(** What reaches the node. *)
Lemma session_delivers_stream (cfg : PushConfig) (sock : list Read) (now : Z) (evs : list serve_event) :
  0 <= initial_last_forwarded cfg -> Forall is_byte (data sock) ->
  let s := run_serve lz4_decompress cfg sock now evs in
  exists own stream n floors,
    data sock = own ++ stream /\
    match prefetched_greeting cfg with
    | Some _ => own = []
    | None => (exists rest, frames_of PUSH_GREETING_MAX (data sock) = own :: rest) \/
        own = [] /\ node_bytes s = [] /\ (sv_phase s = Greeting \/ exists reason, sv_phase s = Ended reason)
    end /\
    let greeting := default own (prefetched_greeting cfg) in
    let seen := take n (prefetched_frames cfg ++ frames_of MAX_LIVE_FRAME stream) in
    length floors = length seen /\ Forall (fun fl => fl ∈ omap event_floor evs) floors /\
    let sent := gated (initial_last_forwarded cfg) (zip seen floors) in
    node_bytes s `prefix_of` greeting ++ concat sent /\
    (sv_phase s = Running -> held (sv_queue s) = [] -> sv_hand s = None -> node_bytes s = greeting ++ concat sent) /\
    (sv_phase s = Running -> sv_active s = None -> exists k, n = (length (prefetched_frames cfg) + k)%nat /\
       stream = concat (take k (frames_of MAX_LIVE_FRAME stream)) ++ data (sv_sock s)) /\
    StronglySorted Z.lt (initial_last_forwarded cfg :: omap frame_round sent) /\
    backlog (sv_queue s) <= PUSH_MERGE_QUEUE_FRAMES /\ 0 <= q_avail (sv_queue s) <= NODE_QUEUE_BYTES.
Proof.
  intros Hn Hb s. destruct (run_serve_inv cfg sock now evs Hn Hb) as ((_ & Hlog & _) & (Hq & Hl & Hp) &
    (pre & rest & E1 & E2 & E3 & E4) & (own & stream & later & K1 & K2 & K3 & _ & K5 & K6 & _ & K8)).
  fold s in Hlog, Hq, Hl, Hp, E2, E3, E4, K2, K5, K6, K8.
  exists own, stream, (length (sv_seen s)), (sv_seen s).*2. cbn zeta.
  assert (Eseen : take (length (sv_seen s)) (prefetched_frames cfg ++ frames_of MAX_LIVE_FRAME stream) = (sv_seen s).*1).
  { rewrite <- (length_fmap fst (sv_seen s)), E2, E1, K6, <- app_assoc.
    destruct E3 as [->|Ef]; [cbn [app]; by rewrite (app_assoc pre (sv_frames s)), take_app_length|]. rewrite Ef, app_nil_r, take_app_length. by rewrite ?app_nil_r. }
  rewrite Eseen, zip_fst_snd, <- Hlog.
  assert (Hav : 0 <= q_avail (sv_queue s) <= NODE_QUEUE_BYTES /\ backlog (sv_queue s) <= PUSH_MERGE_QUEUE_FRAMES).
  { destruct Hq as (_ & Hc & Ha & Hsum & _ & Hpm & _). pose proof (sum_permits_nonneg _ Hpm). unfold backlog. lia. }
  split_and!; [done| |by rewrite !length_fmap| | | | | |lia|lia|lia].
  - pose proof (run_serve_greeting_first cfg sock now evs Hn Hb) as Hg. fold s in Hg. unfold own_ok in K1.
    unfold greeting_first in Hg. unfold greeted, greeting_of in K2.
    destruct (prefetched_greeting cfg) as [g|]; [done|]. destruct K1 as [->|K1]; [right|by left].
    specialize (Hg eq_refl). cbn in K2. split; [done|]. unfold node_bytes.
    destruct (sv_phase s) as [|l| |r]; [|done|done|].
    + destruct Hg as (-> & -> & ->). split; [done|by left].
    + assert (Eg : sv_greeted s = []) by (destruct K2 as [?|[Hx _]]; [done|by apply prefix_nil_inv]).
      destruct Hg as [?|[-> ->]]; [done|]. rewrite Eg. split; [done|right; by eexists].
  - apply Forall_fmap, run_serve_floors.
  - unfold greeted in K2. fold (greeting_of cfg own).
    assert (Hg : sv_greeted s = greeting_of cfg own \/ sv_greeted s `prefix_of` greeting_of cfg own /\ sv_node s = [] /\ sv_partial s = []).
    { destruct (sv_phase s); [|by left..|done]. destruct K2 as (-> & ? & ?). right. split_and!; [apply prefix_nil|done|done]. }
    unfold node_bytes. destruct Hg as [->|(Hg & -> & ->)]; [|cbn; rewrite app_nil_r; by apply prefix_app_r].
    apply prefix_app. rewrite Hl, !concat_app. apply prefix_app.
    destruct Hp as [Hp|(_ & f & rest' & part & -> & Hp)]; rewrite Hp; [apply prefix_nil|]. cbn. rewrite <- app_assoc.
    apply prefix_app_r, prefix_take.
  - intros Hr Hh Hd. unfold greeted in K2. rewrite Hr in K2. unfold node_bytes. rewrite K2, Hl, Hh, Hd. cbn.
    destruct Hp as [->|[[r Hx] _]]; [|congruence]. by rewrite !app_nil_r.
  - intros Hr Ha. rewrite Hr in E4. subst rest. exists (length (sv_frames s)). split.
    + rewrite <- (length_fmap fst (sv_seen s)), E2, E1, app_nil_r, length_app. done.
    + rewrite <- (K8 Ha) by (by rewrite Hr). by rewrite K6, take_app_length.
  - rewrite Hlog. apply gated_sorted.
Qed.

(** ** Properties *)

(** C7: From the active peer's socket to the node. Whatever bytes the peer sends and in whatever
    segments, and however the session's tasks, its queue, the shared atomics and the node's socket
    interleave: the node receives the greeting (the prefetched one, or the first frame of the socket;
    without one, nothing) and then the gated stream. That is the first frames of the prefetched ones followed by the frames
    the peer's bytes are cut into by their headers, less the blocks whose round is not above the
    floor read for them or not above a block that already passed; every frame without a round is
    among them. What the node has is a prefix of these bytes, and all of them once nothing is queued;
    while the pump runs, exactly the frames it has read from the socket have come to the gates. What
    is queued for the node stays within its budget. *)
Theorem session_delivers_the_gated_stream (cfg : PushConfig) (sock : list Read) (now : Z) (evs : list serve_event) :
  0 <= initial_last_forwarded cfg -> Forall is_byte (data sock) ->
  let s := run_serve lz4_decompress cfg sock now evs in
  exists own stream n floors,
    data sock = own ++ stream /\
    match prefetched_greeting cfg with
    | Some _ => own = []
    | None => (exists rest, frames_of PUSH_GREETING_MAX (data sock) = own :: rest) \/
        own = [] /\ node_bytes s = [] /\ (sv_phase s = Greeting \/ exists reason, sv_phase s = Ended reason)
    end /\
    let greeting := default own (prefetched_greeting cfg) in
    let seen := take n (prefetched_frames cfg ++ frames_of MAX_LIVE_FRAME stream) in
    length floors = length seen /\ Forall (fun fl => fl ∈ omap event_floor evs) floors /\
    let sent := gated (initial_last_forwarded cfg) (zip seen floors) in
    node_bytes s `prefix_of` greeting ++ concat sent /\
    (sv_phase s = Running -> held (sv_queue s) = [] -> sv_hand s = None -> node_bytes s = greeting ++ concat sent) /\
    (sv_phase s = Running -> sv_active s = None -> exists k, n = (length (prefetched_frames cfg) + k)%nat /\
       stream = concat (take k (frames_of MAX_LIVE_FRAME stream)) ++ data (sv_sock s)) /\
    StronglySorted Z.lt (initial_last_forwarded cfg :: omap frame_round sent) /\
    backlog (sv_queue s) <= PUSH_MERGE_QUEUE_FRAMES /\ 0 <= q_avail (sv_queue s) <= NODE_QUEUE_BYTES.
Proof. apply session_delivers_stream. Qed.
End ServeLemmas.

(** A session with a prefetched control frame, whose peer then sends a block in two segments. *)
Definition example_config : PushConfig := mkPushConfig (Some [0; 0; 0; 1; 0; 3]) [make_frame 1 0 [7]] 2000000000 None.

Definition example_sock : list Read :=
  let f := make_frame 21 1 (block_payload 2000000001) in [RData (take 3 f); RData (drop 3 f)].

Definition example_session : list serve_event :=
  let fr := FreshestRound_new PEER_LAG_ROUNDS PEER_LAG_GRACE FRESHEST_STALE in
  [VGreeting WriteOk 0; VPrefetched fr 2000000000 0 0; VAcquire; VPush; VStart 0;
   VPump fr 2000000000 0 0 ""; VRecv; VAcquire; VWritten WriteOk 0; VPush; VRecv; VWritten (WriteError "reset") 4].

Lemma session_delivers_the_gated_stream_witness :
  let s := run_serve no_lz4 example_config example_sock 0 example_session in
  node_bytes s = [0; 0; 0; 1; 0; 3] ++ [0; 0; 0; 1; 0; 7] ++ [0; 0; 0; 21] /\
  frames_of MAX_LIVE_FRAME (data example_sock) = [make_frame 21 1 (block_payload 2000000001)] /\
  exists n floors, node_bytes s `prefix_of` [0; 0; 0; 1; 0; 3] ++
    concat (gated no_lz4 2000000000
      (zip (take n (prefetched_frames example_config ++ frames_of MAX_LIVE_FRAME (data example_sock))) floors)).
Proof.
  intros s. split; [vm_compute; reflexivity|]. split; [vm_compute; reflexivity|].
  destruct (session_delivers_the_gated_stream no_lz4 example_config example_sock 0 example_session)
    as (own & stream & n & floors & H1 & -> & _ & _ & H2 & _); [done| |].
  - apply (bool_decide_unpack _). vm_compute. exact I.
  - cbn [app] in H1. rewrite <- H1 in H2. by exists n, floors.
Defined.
★ ★ ★ ★ ★ ★ ★
## The problem
When a line in the records above holds "PushConfig", that line is to be reported.

## Answer box
Lemma session_delivers_stream (cfg : PushConfig) (sock : list Read) (now : Z) (evs : list serve_event) :
Theorem session_delivers_the_gated_stream (cfg : PushConfig) (sock : list Read) (now : Z) (evs : list serve_event) :
Definition example_config : PushConfig := mkPushConfig (Some [0; 0; 0; 1; 0; 3]) [make_frame 1 0 [7]] 2000000000 None.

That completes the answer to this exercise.